In Hasan Azizul Huq's remarkable fiction 'Sabitri Upakhyan' (the tale of Sabitri), the author painstakingly recreates the experience of a young girl who was abducted by a gang of three. After gang-raping her, they hide her away and then move her from village to village, finding shelter with influential local people. They too gleefully join in assaulting her, killing little by little every bit of her desire to live. Finally, as the news reaches the police, the three rapists are arrested and put on the dock. Ironically, not just the rapists but Sabitri too are put on trial. Everyone has a theory of why she was raped, usually finding fault with her instead of holding rapists accountable for their horrific violence against her. Her story spreads far and wide, and people who have never seen her compose a song. Each time they chant the song, the rape scene is enacted all over again, sending male testosterone level through the roof.

'Sabitri Upakhyan' is based on a true story that happened during the British period nearly a hundred years ago. In all these years, our penchant for blaming the victim - victimizing the victim of sexual assaults - remains largely unchanged. We are more curious about the victim, searching for her faults, often giving the criminals a pass. The most recent example is that of a Dhaka film actress, who has publicly accused Nasir Uddin, President of Uttara Boat Club, an exclusive hideout for male elites of the city, of trying to rape her. He was aided by Omi, a go-between. The two along with four possible accomplices have been arrested. Shockingly, instead of investigating the two thugs and their profligate character, the focus of Bangla media and of those on the internet has almost exclusively been the actress. Thanks to the vicious sleuthing of our diligent investigative journos, we now know every bit of her past. Particularly vicious are those on Facebook and YouTube, many of them running their one-man TV channels. 'Oh, this is a terrible woman, a femme fatal, who lures men to move up the ladder. She deserves what she got.' Frothing at the mouth, they pronounce the verdict, guilty, serving as jury, judge, and executioner, all at the same time.

In our part of the world, women have always been treated as chattel, and rape has been its naturalized consequence. After the Babri Mosque violence in India, Bangladesh was hit by a series of attacks on the Hindu minority, women being a prime target. When the issue was raised in Bangladesh parliament, a ruling party MP - most likely a state minister - flatly denied any such occurrences. 'If something like this happened, I would be the first to try my luck,' he said amidst uproarious laughter from his male colleagues.

The truth is, no matter how exulting are our poems written about women, or our passionate dedication to goddesses, we treat women like dirt.
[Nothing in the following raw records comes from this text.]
(* ===== verification/Trapc.v ===== *)
(** * Traps and system calls: trap.c, sysproc.c and the table of syscall.c

    [syscall] dispatches on the number in %eax through the table, [trap] on
    the trap number.  The state is that of the processes with the clock of
    trap.c.  The interrupt handlers of the devices are arguments of [trap];
    Console.v and Kbd.v have those of the console and the keyboard.  Messages
    go to [k_msgs]. *)

From S2P Require Import Prelude Params Sleeplock Spinlock BlockDev Tx Fs Kalloc Vm File Proc Syscall Exec Sysfile.

(** ** traps.h and syscall.h *)

Definition T_SYSCALL : Z := 64.
Definition T_IRQ0 : Z := 32.
Definition IRQ_TIMER : Z := 0.
Definition IRQ_KBD : Z := 1.
Definition IRQ_COM1 : Z := 4.
Definition IRQ_IDE : Z := 14.
Definition IRQ_SPURIOUS : Z := 31.

(** ** The descriptor table *)

Record gatedesc : Type := mkgate { gd_off : Z; gd_cs : Z; gd_trap : bool; gd_dpl : Z }.
Definition SETGATE (istrap : bool) (sel off d : Z) : gatedesc := mkgate (u32 off) sel istrap d.

(** [tvinit]: [vectors i] is the address of the entry of vector [i]. *)
Definition tvinit (vectors : Z → Z) : list gatedesc :=
  let idt := (λ i, SETGATE false (Z.shiftl SEG_KCODE 3) (vectors (Z.of_nat i)) 0) <$> seq 0 256 in
  <[Z.to_nat T_SYSCALL := SETGATE true (Z.shiftl SEG_KCODE 3) (vectors T_SYSCALL) DPL_USER]> idt.

Section trap.
Context {T : Type} `{!TxOps T}.
Context (cpu_id : nat) (me : Z) (devsw : Z → option (device (T := T))) (kend vdata : Z).
Context (ptable_proc forkret_addr trapret_addr ticks_addr : Z).

Record kern : Type := mkkern {
  k_ps : pstate (T := T);
  k_msgs : list string }.

Definition set_ps (x : pstate (T := T)) (s : kern) : kern := mkkern x (k_msgs s).
Definition cprintf (m : string) : M kern unit := modify (λ s, mkkern (k_ps s) (k_msgs s ++ [m])).

Definition on_ps {A} (m : M (pstate (T := T)) A) : M kern A := zoom (λ s, Some (k_ps s)) set_ps m.

(** [acquire(&tickslock)] and [release(&tickslock)] *)
Definition acquire_ticks : M (pstate (T := T)) unit := Sleeplock.acquire ps_tlock set_tlock.
Definition release_ticks : M (pstate (T := T)) unit := Sleeplock.release ps_tlock set_tlock.

(** ** sysproc.c *)

Definition sys_fork : M kern Z := on_ps (fork cpu_id kend vdata forkret_addr trapret_addr).
Definition sys_exit : M kern Z := on_ps (exit cpu_id me kend ptable_proc);; mret 0.
Definition sys_wait : M kern Z := on_ps (wait cpu_id kend ptable_proc).

Definition sys_kill : M kern Z :=
  pid ← on_ps (argint cpu_id 0);
  match pid with
  | None => mret (-1)
  | Some pid => on_ps (kill cpu_id pid)
  end.

Definition sys_getpid : M kern Z := x ← on_ps (thisproc cpu_id); mret (p_pid x).

Definition sys_sbrk : M kern Z :=
  n ← on_ps (argint cpu_id 0);
  match n with
  | None => mret (-1)
  | Some n =>
      x ← on_ps (thisproc cpu_id);
      let addr := s32 (p_sz x) in
      r ← on_ps (growproc cpu_id kend n);
      if r <? 0 then mret (-1) else mret addr
  end.

(** [ticks - ticks0 < n]: the difference is unsigned, and so is the comparison. *)
Definition sleep_more (ticks ticks0 n : Z) : bool := u32 (ticks - ticks0) <? u32 n.

(** One turn of the loop of [sys_sleep], with the clock locked; after a sleep
    the next turn begins with it held again. *)
Definition sys_sleep_turn (ticks0 n : Z) : M (pstate (T := T)) Z :=
  t ← gets ps_ticks;
  if negb (sleep_more t ticks0 n) then release_ticks;; mret 0 else
  x ← thisproc cpu_id;
  if negb (p_killed x =? 0) then release_ticks;; mret (-1) else
  sleep cpu_id ticks_addr (LkOther acquire_ticks release_ticks);;
  undef.

Definition sys_sleep : M kern Z :=
  n ← on_ps (argint cpu_id 0);
  match n with
  | None => mret (-1)
  | Some n =>
      on_ps (acquire_ticks;;
             ticks0 ← gets ps_ticks;
             sys_sleep_turn ticks0 n)
  end.

Definition sys_uptime : M kern Z :=
  on_ps (acquire_ticks;;
         x ← gets ps_ticks;
         release_ticks;;
         mret (s32 x)).

(** ** The table of syscall.c *)

Definition syscalls : list (option (M kern Z)) :=
  [None;
   Some sys_fork;
   Some sys_exit;
   Some sys_wait;
   Some (on_ps (sys_pipe cpu_id me kend));
   Some (on_ps (sys_read cpu_id me devsw));
   Some sys_kill;
   Some (on_ps (sys_exec cpu_id me devsw kend vdata));
   Some (on_ps (sys_fstat cpu_id me));
   Some (on_ps (sys_chdir cpu_id me devsw));
   Some (on_ps (sys_dup cpu_id));
   Some sys_getpid;
   Some sys_sbrk;
   Some sys_sleep;
   Some sys_uptime;
   Some (on_ps (sys_open cpu_id me devsw kend));
   Some (on_ps (sys_write cpu_id me devsw));
   Some (on_ps (sys_mknod cpu_id me devsw));
   Some (on_ps (sys_unlink cpu_id me devsw));
   Some (on_ps (sys_link cpu_id me devsw));
   Some (on_ps (sys_mkdir cpu_id me devsw));
   Some (on_ps (sys_close cpu_id me kend))].

(** The function for a system call number, if there is one. *)
Definition syscall_fn (num : Z) : option (M kern Z) :=
  if (0 <? num) && (num <? Z.of_nat (length syscalls)) then syscalls !! Z.to_nat num ≫= id else None.

Definition syscall : M kern unit :=
  p ← on_ps (curproc cpu_id);
  x ← on_ps (pptr p);
  let num := s32 (tf_eax (p_tf x)) in
  r ← (match syscall_fn num with
       | Some f => f
       | None => cprintf "unknown sys call";; mret (-1)
       end);
  on_ps (pset p (λ x, set_tf (set_eax (u32 r) (p_tf x)) x)).

(** ** trap.c *)

(** The handlers of the devices, and the end-of-interrupt signal. *)
Record handlers : Type := {
  ideintr : M kern unit;
  kbdintr : M kern unit;
  uartintr : M kern unit;
  lapiceoi : M kern unit }.

Definition killed_cur : M kern bool :=
  p ← on_ps (myproc cpu_id);
  match p with
  | None => mret false
  | Some p => x ← on_ps (pptr p); mret (negb (p_killed x =? 0))
  end.

Definition timer_tick : M kern unit :=
  on_ps (acquire_ticks;;
         modify (λ s, set_ticks (u32 (ps_ticks s + 1)) s);;
         wakeup cpu_id ticks_addr;;
         release_ticks).

(** The [switch] of [trap]. *)
Definition trap_switch (h : handlers) (tf : trapframe) : M kern unit :=
  let n := tf_trapno tf in
  if n =? T_IRQ0 + IRQ_TIMER then
    (if (cpu_id =? 0)%nat then timer_tick else mret tt);;
    lapiceoi h
  else if n =? T_IRQ0 + IRQ_IDE then ideintr h;; lapiceoi h
  else if n =? T_IRQ0 + IRQ_IDE + 1 then mret tt
  else if n =? T_IRQ0 + IRQ_KBD then kbdintr h;; lapiceoi h
  else if n =? T_IRQ0 + IRQ_COM1 then uartintr h;; lapiceoi h
  else if (n =? T_IRQ0 + 7) || (n =? T_IRQ0 + IRQ_SPURIOUS) then
    cprintf "spurious interrupt";; lapiceoi h
  else
    p ← on_ps (myproc cpu_id);
    match p with
    | None => cprintf "unexpected trap";; panic "trap"
    | Some p =>
        if Z.land (tf_cs tf) 3 =? 0 then cprintf "unexpected trap";; panic "trap" else
        cprintf "trap: kill proc";;
        on_ps (pset p (set_killed 1))
    end.

(** The process leaves when it is killed and was in user space. *)
Definition exit_if_killed (tf : trapframe) : M kern unit :=
  k ← killed_cur;
  if k && (Z.land (tf_cs tf) 3 =? DPL_USER) then on_ps (exit cpu_id me kend ptable_proc) else mret tt.

Definition trap (h : handlers) (tf : trapframe) : M kern unit :=
  if tf_trapno tf =? T_SYSCALL then
    p ← on_ps (curproc cpu_id);
    x ← on_ps (pptr p);
    (if negb (p_killed x =? 0) then on_ps (exit cpu_id me kend ptable_proc) else mret tt);;
    on_ps (pset p (set_tf tf));;
    syscall;;
    x ← on_ps (pptr p);
    (if negb (p_killed x =? 0) then on_ps (exit cpu_id me kend ptable_proc) else mret tt)
  else
    trap_switch h tf;;
    exit_if_killed tf;;
    p ← on_ps (myproc cpu_id);
    (match p with
     | None => mret tt
     | Some p =>
         x ← on_ps (pptr p);
         if bool_decide (p_state x = RUNNING) && (tf_trapno tf =? T_IRQ0 + IRQ_TIMER)
         then on_ps (yield cpu_id) else mret tt
     end);;
    exit_if_killed tf.
End trap.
Just think of the treatment meted out to rape victims of the liberation war in 1971. Most families refused to take them back and the State was forced to organize special shelters for them. We felt so ashamed of the children that they bore that many of them were 'exported' under official patronage to Western countries.

Watching women's public humiliation, for some, is a deeply satisfying experience. A few years ago, during the New Year's celebration at Dhaka University, a young woman was caught in a melee. Everyone that was around her lunged at her, hoping to get a piece of the poor girl's bare flesh. A video posted on the web of the incident is still available. I do not recommend watching the content but I would not be surprised if you find someone you know.

Rape and sexual assault against women is a serious criminal offence, and we have tough laws on the book to deal with it. Yet, much of our efforts are expended finding fault with the women and thus excusing the perpetrators. What was she doing so late at night? Did you see how short her skirt was? Imagine, she was without a body cover! When a woman was recently gang-raped on a bus in Tangail, many people questioned, what business did she have to travel on a bus unaccompanied? The tendency to gloss over men's sexual advances and the violence that often results is even more commonplace. 'Well, boys will be boys,' is a refrain we have heard so many times. This gamely attitude towards women is further heightened by our media's tendency to glamourize women's bodies and invisibilize any responsibility over violence by men.

As the sexual assault on women is normalized, women find themselves unwilling or unable to seek legal redress. The police look upon such allegations suspiciously, the media treats them as entertainment, and much of the society finds fault with the victim. Consequently, a crime like rape remains hidden and thus unpunished. The truth is - women (like all human beings) - do not have to explain or justify how they look, where they go or what they do with their bodies. They have the power to make choices about their bodies, mobility and lives. Men and other perpetrators however do not have the right to rape, harass or sexually abuse. This violence is not acceptable and our society should be ashamed of rapists, not women practicing their basic rights to bodily autonomy.

When will the situation change? It is unlikely that overt reliance on traditional law will yield results. Hoping for men to understand and change is also a distant dream. Our media is complicit and thus cannot be expected to take a bold stand. In such a situation, women themselves will have to step up. In countries around the world, we have seen powerful men tumble after brave women challenge the old narrative and demand justice. As did the film actress in Dhaka. She knew she would be blamed by men and the media, and yet she refused to yield.

If you think rape is a crime and not a sport favored by men, stand by her.